99Tcm—NGR—IFN-α2a在荷瘤小鼠体内分布及SPECT／CT显像

目的制备99Tcm标记天冬酰胺-甘氨酸-精氨酸（NGR）-干扰素-α2α（NGR—IFN—α2a），并研究其在荷瘤小鼠体内的动态分布及显像。方法（1）双半胱氨酸（EC）作为双功能螯合剂合成EC—NGR—IFN-α2a，用MDP作为转移螯合剂，采用二步法对EC—NGR—IFN-α2a进行99Tcm标记，制备99Tcm-NGR-IFN-α2a，同时进行生物学活性测定，采用最小显著差异法t检验比较99Tcm-NGR-IFN-α2a与EC—NGR—IFN—α2a，NGR—IFN—α2a的生物活性；（2）建立肝癌MHCC97-H细胞严重联合免疫缺陷病（SCID）小鼠皮下移植瘤模型，采用随机数字表法分组，尾静脉注射99Tcm-NGR-IFN-α2a7．4MBq，分别于注射后0．5，1，2，4，6，8，12和24h处死小鼠。取血、肝、肾、心、脾、肺、胃、肠、骨骼、肌肉及肿瘤组织，测质量及测放射性计数，经物理衰变校正后计算％ID／g，以肿瘤组织为靶组织，以肌肉组织为非靶组织，计算不同时间点T／NT放射性比值；（3）荷瘤小鼠经尾静脉注射7．4MBq99Tcm-NGR-IFN-α2a，分别于注射后0．5，1，2，4，6，8，12和24h行静态平面及SPECT／CT显像，采用ROI技术，同上计算不同时间点的T／NT比值。结果99Tcm-NGR-IFN-α2a的标记率及放化纯均〉90％99Tcm-NGR-IFN-α2a在生理盐水中放置24h后放化纯为71％；标记后生物学活性未发生改变（t=0．416，0．120和1．300，P均〉0．05）；99Tcm-NGR-IFN-α2a经小鼠尾静脉注射后24h内，由泌尿和消化系统排泄，肾、肝、脾、肠道肿瘤的％ID／g值达到高峰的时间分别为8h，6h，6h，4h，高峰值分别为41．5±8．0，31．3±5．0，36．0±7．8，43．0±4．8；其在血液内清除迅速，其他组织器官的放射性随时间延长逐渐降低，rr／NT比值最高可达16．5，最佳显像时间为注射后4～8h。结论99Tcm-NGR-IFN-α2a易于制备，具有良好的靶向性和显像效果。放射性核素标记的NGR—IFN—α2a有望成为-种新的肿瘤血管靶向性诊断与治疗药物。

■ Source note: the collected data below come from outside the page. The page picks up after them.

Lemma Gathers_discoverCategory owner repo c cc :
  Gathers (contributionOf r owner repo c cc) (discoverCategory r owner repo c cc).
Proof.
intros st. unfold discoverCategory, contributionOf, bind, emit, await.
destruct (getTree r _) as [|status|treeData]; cbn [collected events].
- eexists _, None. rewrite app_nil_r, <- !app_assoc. reflexivity.
- eexists _, (Some tt). rewrite app_nil_r, <- !app_assoc. reflexivity.
- destruct (Gathers_assembleSkills
              (rawBaseUrlOf owner repo (Js.orElse (ref cc) "main")) c cc
              (default [] (tree treeData))
              (skillFolders c (default [] (tree treeData)))
              {| collected := collected st;
                 events := (events st
                            ++ [Log (MsgDiscovering c (Js.orElse (ref cc) "main"))])
                           ++ [Fetch (ForTree c (Js.orElse (ref cc) "main"))
                                 (treeUrlOf owner repo (Js.orElse (ref cc) "main"))] |})
    as (evs & res & E).
  rewrite E. cbn [collected events]. eexists _, res. rewrite <- !app_assoc. reflexivity.
Qed.

Lemma Collects_gathered owner repo config cats :
  (forall c, c ∈ cats -> is_Some (categoryConfigOf c (skills config))) ->
  Collects (gathered r owner repo config cats)
    (assembleCategories r owner repo config cats).
Proof.
induction cats as [|c rest IH]; intros Hknown; [apply Collects_ret|].
cbn [assembleCategories gathered flat_map].
destruct (Hknown c) as [cc Hcc]; [left|]. rewrite Hcc.
apply Collects_bind; [apply Collects_of_Gathers, Gathers_discoverCategory|].
apply IH. intros c' Hin. apply Hknown. right. exact Hin.
Qed.

Lemma gathered_own owner repo config cats :
  (forall c, c ∈ cats -> is_Some (lookupCategory c (skills config))) ->
  gathered r owner repo config cats = contributions r owner repo config cats.
Proof.
induction cats as [|c rest IH]; intros Hknown; [reflexivity|].
cbn [gathered contributions flat_map].
destruct (Hknown c) as [cc Hcc]; [left|].
rewrite (categoryConfigOf_own _ _ _ Hcc), Hcc. f_equal.
apply IH. intros c' Hin. apply Hknown. right. exact Hin.
Qed.

Lemma Collects_contributions owner repo config cats :
  (forall c, c ∈ cats -> is_Some (lookupCategory c (skills config))) ->
  Collects (contributions r owner repo config cats)
    (assembleCategories r owner repo config cats).
Proof.
intros Hknown. rewrite <- (gathered_own owner repo config cats Hknown).
apply Collects_gathered. intros c Hin. destruct (Hknown c Hin) as [cc Hcc].
exists cc. apply categoryConfigOf_own. exact Hcc.
Qed.

Lemma assembleFromRemote_gathered cats config owner repo :
  assemblerOwnerRepo (registry config) = Some (owner, repo) ->
  (forall c, c ∈ cats -> is_Some (categoryConfigOf c (skills config))) ->
  (assembleFromRemote r cats config).2 = Some (gathered r owner repo config cats).
Proof.
intros Hreg Hknown. unfold assembleFromRemote. rewrite Hreg.
destruct (Collects_gathered owner repo config cats Hknown
            {| collected := []; events := [] |}) as [evs E].
rewrite E. reflexivity.
Qed.

Lemma assembleFromRemote_contributions cats config owner repo :
  assemblerOwnerRepo (registry config) = Some (owner, repo) ->
  (forall c, c ∈ cats -> is_Some (lookupCategory c (skills config))) ->
  (assembleFromRemote r cats config).2 = Some (contributions r owner repo config cats).
Proof.
intros Hreg Hknown. unfold assembleFromRemote. rewrite Hreg.
destruct (Collects_contributions owner repo config cats Hknown
            {| collected := []; events := [] |}) as [evs E].
rewrite E. reflexivity.
Qed.

(** X6: what [assembleFromRemote] returns, whatever the remote answers.
    For categories of the configuration and a supported registry it
    returns normally, and the list is, category by category in the order
    given: nothing when the tree listing of the category does not
    succeed; otherwise the skills that pass the filters, in discovery
    order, up to the first one a file fetch of which rejects, each with
    the files fetched with success and those without any left out.  A
    category contributes the same whatever the other categories are. *)
Theorem assembled_list (cats : list string) (config : SkillConfig) (owner repo : string) :
  assemblerOwnerRepo (registry config) = Some (owner, repo) ->
  (forall c, c ∈ cats -> is_Some (lookupCategory c (skills config))) ->
  (assembleFromRemote r cats config).2 = Some (contributions r owner repo config cats).
Proof. apply assembleFromRemote_contributions. Qed.

(** *** Categories for which [config.skills] has nothing *)

Lemma lookupCategory_key k v (l : list (string * CategoryConfig)) :
  (k, v) ∈ l -> is_Some (lookupCategory k l).
Proof.
induction l as [|[k' v'] rest IH]; intros Hin; [apply elem_of_nil in Hin; contradiction|].
cbn [lookupCategory]. destruct (String.eqb k k') eqn:E; [eauto|].
apply elem_of_cons in Hin as [Heq|Hin]; [|apply IH; exact Hin].
injection Heq as -> _. rewrite String.eqb_refl in E. discriminate.
Qed.

Lemma lookupCategory_None k (l : list (string * CategoryConfig)) :
  lookupCategory k l = None <-> k ∉ map fst l.
Proof.
induction l as [|[k' v'] rest IH]; cbn [lookupCategory map fst].
- split; [intros _; apply not_elem_of_nil|reflexivity].
- destruct (String.eqb k k') eqn:E.
  + apply String.eqb_eq in E. subst k'. split; [discriminate|].
    intros H. exfalso. apply H. left.
  + apply String.eqb_neq in E. rewrite IH, not_elem_of_cons. tauto.
Qed.

(** [config.skills[category]] is defined for the own keys and for the
    inherited members, and for nothing else. *)
Lemma categoryConfigOf_defined k (l : list (string * CategoryConfig)) :
  is_Some (categoryConfigOf k l) <-> k ∈ map fst l \/ k ∈ objectPrototypeKeys.
Proof.
unfold categoryConfigOf.
destruct (lookupCategory k l) as [v|] eqn:E.
- split; [|eauto]. intros _. left.
  destruct (decide (k ∈ map fst l)) as [Hk|Hk]; [exact Hk|].
  apply lookupCategory_None in Hk. congruence.
- apply lookupCategory_None in E.
  destruct (Js.includes objectPrototypeKeys k) eqn:Hinc.
  + apply includes_elem in Hinc. split; [auto|eauto].
  + split; [intros [x Hx]; discriminate|].
    intros [Hk|Hk]; [contradiction|]. apply includes_elem in Hk. congruence.
Qed.

Lemma assembleCategories_throws owner repo config cats st :
  (exists c, c ∈ cats /\ categoryConfigOf c (skills config) = None) ->
  (assembleCategories r owner repo config cats st).2 = None.
Proof.
revert st. induction cats as [|c rest IH]; intros st (c' & Hin & Hnone);
  [apply elem_of_nil in Hin; contradiction|].
cbn [assembleCategories].
destruct (categoryConfigOf c (skills config)) as [cc|] eqn:Hcc; [|reflexivity].
apply elem_of_cons in Hin as [->|Hin]; [congruence|].
unfold bind.
destruct (Collects_of_Gathers _ _ (Log (MsgCategoryFailed c))
            (Gathers_discoverCategory owner repo c cc) st) as [evs E].
rewrite E. apply IH. exists c'. auto.
Qed.

(** X7: with a supported registry, [assembleFromRemote] returns normally
    exactly when [config.skills[category]] is defined for every category
    it is given: the category is a key of [config.skills], or the name of
    a member every object inherits ([toString], [constructor], ...), for
    which the listing is read at [main] without filters.  Any other
    category makes it throw (reading [ref] of [undefined]), whatever was
    collected before.  Nothing the remote answers makes it throw. *)
Theorem assemble_returns_iff_categories_known (cats : list string) (config : SkillConfig) :
  is_Some (assemblerOwnerRepo (registry config)) ->
  (is_Some (assembleFromRemote r cats config).2
   <-> forall c, c ∈ cats -> c ∈ map fst (skills config) \/ c ∈ objectPrototypeKeys).
Proof.
intros [[owner repo] Hreg]. split.
- intros Hsome c Hin. apply categoryConfigOf_defined.
  destruct (categoryConfigOf c (skills config)) as [cc|] eqn:Hcc; [eauto|].
  exfalso. unfold assembleFromRemote in Hsome. rewrite Hreg in Hsome.
  pose proof (assembleCategories_throws owner repo config cats
                {| collected := []; events := [] |}
                (ex_intro _ c (conj Hin Hcc))) as Hthrow.
  destruct (assembleCategories _ _ _ _ _ _) as [st [u|]]; [discriminate|].
  destruct Hsome as [x Hx]. discriminate.
- intros Hknown.
  rewrite (assembleFromRemote_gathered cats config owner repo Hreg); [eauto|].
  intros c Hin. apply categoryConfigOf_defined, Hknown, Hin.
Qed.
(** Whatever the runner and the storage answer, [query_to] calls the
    runner once and copies at most once, after it; the copy it makes goes
    to the key it was given, with server-side encryption [AES256] and the
    [bucket-owner-full-control] ACL, from the bucket and key cut out of a
    location that [query] returned. *)
Theorem query_to_calls (default_s3 : S3Client) (athena_runner : AthenaRunner)
    (query_str job_name target_key : string) (target_bucket : option string)
    (s3 : option S3Client) (log : list utils_call) :
  let run := RunOne query_str job_name in
  snd (query_to default_s3 athena_runner query_str job_name target_key
         target_bucket s3 log)
  = log ++ [run]
  \/ exists location source_bucket source_key : string,
       query athena_runner query_str job_name log = (Done location, log ++ [run]) /\
       split_once "/" (remove_all "s3://" location) = [source_bucket; source_key] /\
       snd (query_to default_s3 athena_runner query_str job_name target_key
              target_bucket s3 log)
       = log ++ [run;
                 Copy source_bucket source_key (or_else target_bucket source_bucket)
                   target_key "AES256" "bucket-owner-full-control"].
Proof.
  intros run.
  assert (Hlog : snd (query athena_runner query_str job_name log) = log ++ [run]).
  { unfold query, bindU.
    destruct (run_one athena_runner log query_str job_name) as [answer | e];
      [| reflexivity].
    destruct (no_result answer); [reflexivity |].
    destruct (QueryExecution _) as [execution |]; [| reflexivity].
    cbn [member pure].
    destruct (ResultConfiguration execution) as [configuration |]; [| reflexivity].
    cbn [member pure].
    by destruct (OutputLocation configuration). }
  destruct (query athena_runner query_str job_name log) as [[location | e] log']
    eqn:Hquery; cbn [snd] in Hlog; subst log';
    [| left; unfold query_to, bindU at 1; by rewrite Hquery].
  destruct (String.eqb location EmptyString) eqn:Hfilled;
    [left; unfold query_to, bindU at 1; by rewrite Hquery, Hfilled |].
  destruct (split_once "/" (remove_all "s3://" location))
    as [| source_bucket [| source_key [| extra pieces]]] eqn:Hpieces;
    try (left; unfold query_to, bindU at 1; by rewrite Hquery, Hfilled, Hpieces).
  right. exists location, source_bucket, source_key.
  split; [reflexivity |]. split; [exact Hpieces |].
  unfold query_to, bindU at 1. rewrite Hquery, Hfilled, Hpieces.
  unfold bindU. cbn [unpack_two pure fst snd]. by rewrite <- app_assoc.
Qed.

The distribution and scintigraphy of 99Tcm labeled NGR-interferon-alpha2a in tumor bearing mice

Objective To sythesize 99Tcm labeled asparagine-glycine-arginine (NGR)- interferon (INF)-α2a and investigate its biodistribution by scintigraphy in tumor bearing mice. Methods NGR-INFα2a was labeled with 99Tcm by a two-step method. Ethylenedicysteine (EC) and MDP were used as bifunctional and transferring chelating agents. The bioactivities of 99Tcm-NGR-IFN-EC-NGR-IFN-α2a, EC-NGRIFN-α2a and NGR-IFN-α2a were compared using least significant difference t-test. The hepatoma bearing mice models were established by subcutaneous injection of MHCC97-H cells. The mice were randomly divided into eight groups and 7.4 MBq 99Tcm-NGR-IFN-α2a was injected via the tail vein. The tissue uptake of the radiolabeled compound was measured as % ID/g. The scintigraphy was performed at 0.5, 1, 2, 4,6, 8, 12 and 24 h after injection. ROI were drawn around tumor and non-tumor tissue and the radioactivity ratio of T/NT was calculated. Results Both the labeling efficiency and radiochemical purity of 99Tcm-EC-NGR-IFN-α2a were more than 90%. The radiochemical purity was 71% after 24 h in saline. The bioactivity showed no significant difference among three compounds (t = 0.416, 0. 120 and 1. 300, all P >0.05). The tracer was mainly excreted through alimentary and urinary tract within 24 h after injection. The peak values of % ID/g in kidney, liver, interstinal tract and tumor were 41.5 ± 8.0_ (at 8 h), 31.3 ± 5.0(at 6 h), 36.0 ± 7.8 (at 6 h), 43.0 ± 4.8 (at 4 h), respectively. The tracer was cleared quickly from the blood and the highest T/NT ratio was 16.5. The optimal imaging time ranged from 4 to 8 h after injection. Conclusions The sythesis of 99Tcm-NGR-IFN-α2a is applicable and it may be used as a potential tumor imaging agent.